**AIM OF THE EXERCISE:** Look below for the line that has "Lemma steps_find_open c". Set down the lines from there through the line that has "destruct (_ ||", exactly as written.

(Saved entries)
--- START ---
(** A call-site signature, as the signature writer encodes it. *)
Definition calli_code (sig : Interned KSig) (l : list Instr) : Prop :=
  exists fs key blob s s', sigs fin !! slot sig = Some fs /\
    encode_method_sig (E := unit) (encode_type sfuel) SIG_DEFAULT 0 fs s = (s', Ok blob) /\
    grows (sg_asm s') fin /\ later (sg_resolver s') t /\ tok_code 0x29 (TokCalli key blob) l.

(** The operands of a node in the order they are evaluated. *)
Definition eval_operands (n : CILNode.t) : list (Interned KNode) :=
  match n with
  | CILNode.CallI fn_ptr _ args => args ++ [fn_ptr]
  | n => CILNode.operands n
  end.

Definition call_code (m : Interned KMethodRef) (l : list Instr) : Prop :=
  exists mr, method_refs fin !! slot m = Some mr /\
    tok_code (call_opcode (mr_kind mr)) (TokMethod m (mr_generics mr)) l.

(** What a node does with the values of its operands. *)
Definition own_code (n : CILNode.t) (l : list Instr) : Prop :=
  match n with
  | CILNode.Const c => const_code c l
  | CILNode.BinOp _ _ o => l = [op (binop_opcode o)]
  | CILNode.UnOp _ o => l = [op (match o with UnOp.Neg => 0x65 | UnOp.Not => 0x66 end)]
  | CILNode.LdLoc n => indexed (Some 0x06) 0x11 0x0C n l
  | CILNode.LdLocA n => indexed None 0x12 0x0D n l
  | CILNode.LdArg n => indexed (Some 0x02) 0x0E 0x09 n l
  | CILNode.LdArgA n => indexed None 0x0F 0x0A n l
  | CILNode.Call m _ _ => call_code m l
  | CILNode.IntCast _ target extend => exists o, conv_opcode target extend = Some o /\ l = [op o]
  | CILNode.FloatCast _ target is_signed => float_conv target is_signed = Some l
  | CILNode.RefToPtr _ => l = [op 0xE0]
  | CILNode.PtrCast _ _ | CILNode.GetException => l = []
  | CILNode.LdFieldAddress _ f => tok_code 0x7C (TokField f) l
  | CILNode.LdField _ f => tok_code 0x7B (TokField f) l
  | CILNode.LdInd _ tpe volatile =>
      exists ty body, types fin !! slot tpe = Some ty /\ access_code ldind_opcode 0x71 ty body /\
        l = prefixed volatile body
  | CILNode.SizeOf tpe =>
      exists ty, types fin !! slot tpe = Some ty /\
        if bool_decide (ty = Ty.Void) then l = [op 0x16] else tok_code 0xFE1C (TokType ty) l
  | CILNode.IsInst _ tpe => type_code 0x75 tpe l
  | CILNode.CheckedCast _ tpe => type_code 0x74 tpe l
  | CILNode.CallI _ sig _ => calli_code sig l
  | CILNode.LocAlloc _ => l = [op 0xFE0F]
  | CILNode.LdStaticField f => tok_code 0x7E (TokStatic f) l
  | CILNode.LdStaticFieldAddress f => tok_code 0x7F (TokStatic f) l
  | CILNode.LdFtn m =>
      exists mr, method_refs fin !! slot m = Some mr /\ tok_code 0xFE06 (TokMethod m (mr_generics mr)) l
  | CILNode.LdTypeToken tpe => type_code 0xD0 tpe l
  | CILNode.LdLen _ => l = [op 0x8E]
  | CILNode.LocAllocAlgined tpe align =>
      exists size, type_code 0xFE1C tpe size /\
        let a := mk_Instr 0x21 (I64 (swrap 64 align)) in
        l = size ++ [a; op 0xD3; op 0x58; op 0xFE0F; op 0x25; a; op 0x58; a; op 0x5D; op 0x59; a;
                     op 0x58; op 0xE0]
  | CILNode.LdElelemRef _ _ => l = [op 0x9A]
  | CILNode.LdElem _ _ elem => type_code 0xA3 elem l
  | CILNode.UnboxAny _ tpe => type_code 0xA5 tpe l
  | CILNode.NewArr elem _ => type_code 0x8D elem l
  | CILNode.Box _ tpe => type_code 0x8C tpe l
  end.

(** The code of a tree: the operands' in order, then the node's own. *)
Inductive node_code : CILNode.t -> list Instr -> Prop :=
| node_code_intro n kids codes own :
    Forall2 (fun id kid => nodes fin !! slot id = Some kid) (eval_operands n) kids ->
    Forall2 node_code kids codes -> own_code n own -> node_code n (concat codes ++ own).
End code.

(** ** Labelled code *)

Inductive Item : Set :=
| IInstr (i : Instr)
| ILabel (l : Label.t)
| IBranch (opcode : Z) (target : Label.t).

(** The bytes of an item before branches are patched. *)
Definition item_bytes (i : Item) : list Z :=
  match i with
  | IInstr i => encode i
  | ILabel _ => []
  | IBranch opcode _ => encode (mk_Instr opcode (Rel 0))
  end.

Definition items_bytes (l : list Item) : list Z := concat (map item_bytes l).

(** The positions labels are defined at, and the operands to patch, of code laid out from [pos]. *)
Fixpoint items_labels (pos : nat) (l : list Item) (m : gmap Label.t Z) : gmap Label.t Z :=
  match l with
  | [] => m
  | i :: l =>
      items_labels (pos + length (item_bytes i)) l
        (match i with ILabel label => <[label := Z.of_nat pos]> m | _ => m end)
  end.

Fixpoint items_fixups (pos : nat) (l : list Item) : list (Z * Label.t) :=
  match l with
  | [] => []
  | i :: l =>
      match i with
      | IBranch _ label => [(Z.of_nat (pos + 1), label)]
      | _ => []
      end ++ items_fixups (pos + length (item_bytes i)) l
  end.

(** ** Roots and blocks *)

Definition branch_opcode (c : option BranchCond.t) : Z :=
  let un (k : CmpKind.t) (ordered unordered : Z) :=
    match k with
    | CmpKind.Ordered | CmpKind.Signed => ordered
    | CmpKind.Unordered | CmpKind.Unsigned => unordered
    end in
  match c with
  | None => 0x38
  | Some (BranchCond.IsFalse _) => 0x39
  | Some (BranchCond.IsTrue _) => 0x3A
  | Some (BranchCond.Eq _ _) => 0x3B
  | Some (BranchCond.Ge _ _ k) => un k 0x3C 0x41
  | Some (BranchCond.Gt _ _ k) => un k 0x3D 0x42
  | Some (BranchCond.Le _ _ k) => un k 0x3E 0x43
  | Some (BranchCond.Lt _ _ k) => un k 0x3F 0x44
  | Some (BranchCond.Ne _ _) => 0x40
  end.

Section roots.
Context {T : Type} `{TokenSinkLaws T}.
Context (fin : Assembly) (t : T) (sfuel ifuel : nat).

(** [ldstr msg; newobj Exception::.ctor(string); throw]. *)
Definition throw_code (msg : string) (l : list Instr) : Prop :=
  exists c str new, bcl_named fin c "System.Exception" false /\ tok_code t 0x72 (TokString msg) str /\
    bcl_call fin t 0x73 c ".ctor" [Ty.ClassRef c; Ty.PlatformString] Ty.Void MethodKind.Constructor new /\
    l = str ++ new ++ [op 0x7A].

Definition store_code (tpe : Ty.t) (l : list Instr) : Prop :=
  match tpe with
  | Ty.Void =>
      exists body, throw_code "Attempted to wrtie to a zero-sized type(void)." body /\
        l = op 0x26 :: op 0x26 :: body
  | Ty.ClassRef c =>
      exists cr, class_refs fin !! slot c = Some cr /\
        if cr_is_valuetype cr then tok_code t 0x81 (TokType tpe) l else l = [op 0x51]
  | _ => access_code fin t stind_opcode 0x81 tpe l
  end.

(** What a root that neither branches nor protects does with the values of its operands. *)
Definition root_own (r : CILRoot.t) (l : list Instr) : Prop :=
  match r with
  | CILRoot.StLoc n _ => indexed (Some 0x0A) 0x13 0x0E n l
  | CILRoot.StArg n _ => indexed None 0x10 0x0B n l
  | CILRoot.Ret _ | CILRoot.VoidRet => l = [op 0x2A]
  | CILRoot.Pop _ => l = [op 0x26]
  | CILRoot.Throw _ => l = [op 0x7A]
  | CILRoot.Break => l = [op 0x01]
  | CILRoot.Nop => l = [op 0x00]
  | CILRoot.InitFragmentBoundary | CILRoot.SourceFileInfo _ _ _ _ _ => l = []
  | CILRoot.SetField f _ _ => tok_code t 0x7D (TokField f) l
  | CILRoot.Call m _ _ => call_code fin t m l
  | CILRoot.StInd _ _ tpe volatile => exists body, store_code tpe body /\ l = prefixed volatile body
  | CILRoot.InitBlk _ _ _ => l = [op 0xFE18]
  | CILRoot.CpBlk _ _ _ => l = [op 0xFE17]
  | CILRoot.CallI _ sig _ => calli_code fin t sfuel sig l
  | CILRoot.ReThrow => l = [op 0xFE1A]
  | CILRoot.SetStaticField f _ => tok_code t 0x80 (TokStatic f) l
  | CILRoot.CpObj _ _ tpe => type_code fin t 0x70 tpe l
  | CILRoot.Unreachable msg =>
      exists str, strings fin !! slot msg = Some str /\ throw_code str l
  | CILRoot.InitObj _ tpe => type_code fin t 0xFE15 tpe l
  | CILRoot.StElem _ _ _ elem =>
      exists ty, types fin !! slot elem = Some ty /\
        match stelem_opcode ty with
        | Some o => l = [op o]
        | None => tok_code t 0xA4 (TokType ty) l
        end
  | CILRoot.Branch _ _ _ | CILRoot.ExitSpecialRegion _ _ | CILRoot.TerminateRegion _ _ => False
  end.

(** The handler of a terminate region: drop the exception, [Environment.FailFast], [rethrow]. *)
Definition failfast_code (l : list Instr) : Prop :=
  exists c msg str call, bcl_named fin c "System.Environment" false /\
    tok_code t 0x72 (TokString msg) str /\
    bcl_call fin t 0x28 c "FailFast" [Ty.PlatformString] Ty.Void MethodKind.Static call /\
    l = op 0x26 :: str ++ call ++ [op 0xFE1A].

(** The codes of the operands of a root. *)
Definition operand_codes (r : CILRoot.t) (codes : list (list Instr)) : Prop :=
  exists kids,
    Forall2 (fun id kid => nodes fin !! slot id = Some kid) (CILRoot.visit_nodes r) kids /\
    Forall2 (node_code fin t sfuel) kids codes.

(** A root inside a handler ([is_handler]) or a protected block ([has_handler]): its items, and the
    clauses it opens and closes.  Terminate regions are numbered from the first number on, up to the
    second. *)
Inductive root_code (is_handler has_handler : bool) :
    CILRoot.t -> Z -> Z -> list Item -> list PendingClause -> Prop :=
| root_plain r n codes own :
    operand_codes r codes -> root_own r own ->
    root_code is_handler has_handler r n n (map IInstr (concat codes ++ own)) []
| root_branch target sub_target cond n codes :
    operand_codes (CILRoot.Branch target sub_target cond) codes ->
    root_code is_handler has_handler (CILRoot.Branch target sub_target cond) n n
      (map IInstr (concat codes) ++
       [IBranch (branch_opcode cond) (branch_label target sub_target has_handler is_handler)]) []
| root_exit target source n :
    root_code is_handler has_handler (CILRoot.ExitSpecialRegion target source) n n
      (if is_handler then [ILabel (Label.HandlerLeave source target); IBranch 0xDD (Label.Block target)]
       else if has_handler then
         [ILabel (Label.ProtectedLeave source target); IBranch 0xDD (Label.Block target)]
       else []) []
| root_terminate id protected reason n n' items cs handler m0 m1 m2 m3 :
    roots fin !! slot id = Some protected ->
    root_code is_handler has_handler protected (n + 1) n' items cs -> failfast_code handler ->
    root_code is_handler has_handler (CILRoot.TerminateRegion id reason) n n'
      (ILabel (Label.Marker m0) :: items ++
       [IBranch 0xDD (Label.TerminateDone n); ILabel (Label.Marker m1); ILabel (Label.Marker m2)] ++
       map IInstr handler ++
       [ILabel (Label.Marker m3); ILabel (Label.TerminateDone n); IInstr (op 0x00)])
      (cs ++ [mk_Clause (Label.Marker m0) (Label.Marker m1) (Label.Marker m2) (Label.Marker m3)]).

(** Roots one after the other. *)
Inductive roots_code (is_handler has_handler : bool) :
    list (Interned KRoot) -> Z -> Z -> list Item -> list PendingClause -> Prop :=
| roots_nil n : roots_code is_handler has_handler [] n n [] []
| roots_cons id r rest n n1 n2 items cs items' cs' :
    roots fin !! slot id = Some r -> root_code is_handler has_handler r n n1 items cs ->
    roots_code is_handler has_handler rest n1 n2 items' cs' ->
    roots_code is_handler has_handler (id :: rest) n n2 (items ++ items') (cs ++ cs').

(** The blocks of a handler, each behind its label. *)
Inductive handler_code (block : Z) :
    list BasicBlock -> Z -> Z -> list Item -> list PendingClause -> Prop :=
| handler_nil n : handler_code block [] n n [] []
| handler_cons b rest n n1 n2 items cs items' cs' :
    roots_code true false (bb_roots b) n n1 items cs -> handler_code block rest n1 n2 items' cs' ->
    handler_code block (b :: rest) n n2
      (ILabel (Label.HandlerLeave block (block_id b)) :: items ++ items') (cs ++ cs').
--- END ---
--- START ---
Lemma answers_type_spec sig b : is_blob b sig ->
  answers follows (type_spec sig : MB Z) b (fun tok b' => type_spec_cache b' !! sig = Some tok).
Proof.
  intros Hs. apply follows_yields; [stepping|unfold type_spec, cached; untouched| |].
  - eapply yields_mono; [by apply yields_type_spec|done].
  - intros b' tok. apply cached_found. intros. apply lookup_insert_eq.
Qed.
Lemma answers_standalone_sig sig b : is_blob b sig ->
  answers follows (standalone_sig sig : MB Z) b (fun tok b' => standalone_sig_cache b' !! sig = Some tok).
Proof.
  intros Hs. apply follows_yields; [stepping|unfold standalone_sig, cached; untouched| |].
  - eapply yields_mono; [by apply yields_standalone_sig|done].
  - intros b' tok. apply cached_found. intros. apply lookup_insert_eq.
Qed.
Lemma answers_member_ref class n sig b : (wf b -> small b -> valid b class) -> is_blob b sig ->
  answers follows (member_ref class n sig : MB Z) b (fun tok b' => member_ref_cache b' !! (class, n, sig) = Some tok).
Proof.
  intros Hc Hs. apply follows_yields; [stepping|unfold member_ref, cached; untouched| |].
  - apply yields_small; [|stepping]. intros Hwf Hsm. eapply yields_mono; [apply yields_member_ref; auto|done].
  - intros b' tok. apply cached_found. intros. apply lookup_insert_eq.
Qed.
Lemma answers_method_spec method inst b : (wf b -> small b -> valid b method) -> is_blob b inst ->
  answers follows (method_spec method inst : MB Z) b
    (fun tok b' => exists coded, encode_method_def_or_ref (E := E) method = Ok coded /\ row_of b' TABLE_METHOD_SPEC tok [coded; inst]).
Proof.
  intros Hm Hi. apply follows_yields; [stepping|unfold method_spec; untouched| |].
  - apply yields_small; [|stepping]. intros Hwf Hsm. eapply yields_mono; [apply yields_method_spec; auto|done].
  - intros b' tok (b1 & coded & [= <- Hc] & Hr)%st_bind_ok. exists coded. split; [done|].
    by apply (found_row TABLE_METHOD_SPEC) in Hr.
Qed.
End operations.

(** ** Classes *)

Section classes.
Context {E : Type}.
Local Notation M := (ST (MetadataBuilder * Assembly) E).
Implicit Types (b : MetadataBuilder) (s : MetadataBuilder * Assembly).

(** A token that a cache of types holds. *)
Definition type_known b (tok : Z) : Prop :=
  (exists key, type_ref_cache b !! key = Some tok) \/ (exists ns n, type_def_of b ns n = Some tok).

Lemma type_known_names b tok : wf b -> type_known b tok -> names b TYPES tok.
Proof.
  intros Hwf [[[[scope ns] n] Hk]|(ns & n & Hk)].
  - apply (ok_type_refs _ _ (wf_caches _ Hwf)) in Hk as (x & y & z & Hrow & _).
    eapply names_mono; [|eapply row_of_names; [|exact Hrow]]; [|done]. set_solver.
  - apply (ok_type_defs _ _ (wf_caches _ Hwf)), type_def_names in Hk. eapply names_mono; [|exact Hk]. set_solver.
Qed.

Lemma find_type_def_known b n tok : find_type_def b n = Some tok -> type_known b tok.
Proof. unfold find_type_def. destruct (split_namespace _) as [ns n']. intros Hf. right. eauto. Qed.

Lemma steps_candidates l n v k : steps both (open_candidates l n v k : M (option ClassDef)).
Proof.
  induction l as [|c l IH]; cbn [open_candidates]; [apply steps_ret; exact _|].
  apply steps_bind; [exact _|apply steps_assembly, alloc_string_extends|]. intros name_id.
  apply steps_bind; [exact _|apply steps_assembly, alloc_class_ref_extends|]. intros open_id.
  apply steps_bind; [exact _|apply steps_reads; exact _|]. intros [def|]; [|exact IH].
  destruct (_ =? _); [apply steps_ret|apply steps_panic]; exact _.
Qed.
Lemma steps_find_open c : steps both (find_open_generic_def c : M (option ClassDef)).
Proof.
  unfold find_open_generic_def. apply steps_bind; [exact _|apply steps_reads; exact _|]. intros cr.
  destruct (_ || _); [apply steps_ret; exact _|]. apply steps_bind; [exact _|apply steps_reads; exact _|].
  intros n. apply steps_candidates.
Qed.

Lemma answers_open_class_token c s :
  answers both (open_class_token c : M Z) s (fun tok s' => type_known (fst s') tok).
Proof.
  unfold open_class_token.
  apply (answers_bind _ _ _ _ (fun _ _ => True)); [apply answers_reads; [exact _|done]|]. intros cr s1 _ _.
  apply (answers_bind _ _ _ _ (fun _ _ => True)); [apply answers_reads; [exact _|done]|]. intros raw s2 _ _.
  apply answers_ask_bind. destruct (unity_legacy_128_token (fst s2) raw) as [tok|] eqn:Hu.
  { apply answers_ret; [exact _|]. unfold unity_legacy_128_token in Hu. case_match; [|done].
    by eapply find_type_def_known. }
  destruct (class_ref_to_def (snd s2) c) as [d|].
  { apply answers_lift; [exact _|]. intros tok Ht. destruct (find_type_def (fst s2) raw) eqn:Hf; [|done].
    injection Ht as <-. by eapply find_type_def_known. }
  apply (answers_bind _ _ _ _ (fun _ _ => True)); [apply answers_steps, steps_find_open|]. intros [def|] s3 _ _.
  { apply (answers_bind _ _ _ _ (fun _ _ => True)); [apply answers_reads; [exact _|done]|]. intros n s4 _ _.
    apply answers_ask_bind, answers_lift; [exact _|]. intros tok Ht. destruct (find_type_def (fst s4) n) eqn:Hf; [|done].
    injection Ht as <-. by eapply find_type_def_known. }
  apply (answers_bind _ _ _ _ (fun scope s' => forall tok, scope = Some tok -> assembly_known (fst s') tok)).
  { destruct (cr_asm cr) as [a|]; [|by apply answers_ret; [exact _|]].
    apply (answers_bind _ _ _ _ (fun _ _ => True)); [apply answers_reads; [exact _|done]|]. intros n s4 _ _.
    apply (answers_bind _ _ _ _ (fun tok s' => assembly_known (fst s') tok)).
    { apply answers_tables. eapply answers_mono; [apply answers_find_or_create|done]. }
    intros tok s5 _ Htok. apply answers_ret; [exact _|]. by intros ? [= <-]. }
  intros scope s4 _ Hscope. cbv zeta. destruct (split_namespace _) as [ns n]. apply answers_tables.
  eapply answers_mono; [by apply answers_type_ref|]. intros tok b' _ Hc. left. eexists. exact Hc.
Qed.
--- END ---
**WRITTEN ANSWER:**
Lemma steps_find_open c : steps both (find_open_generic_def c : M (option ClassDef)).
Proof.
  unfold find_open_generic_def. apply steps_bind; [exact _|apply steps_reads; exact _|]. intros cr.
  destruct (_ || _); [apply steps_ret; exact _|]. apply steps_bind; [exact _|apply steps_reads; exact _|].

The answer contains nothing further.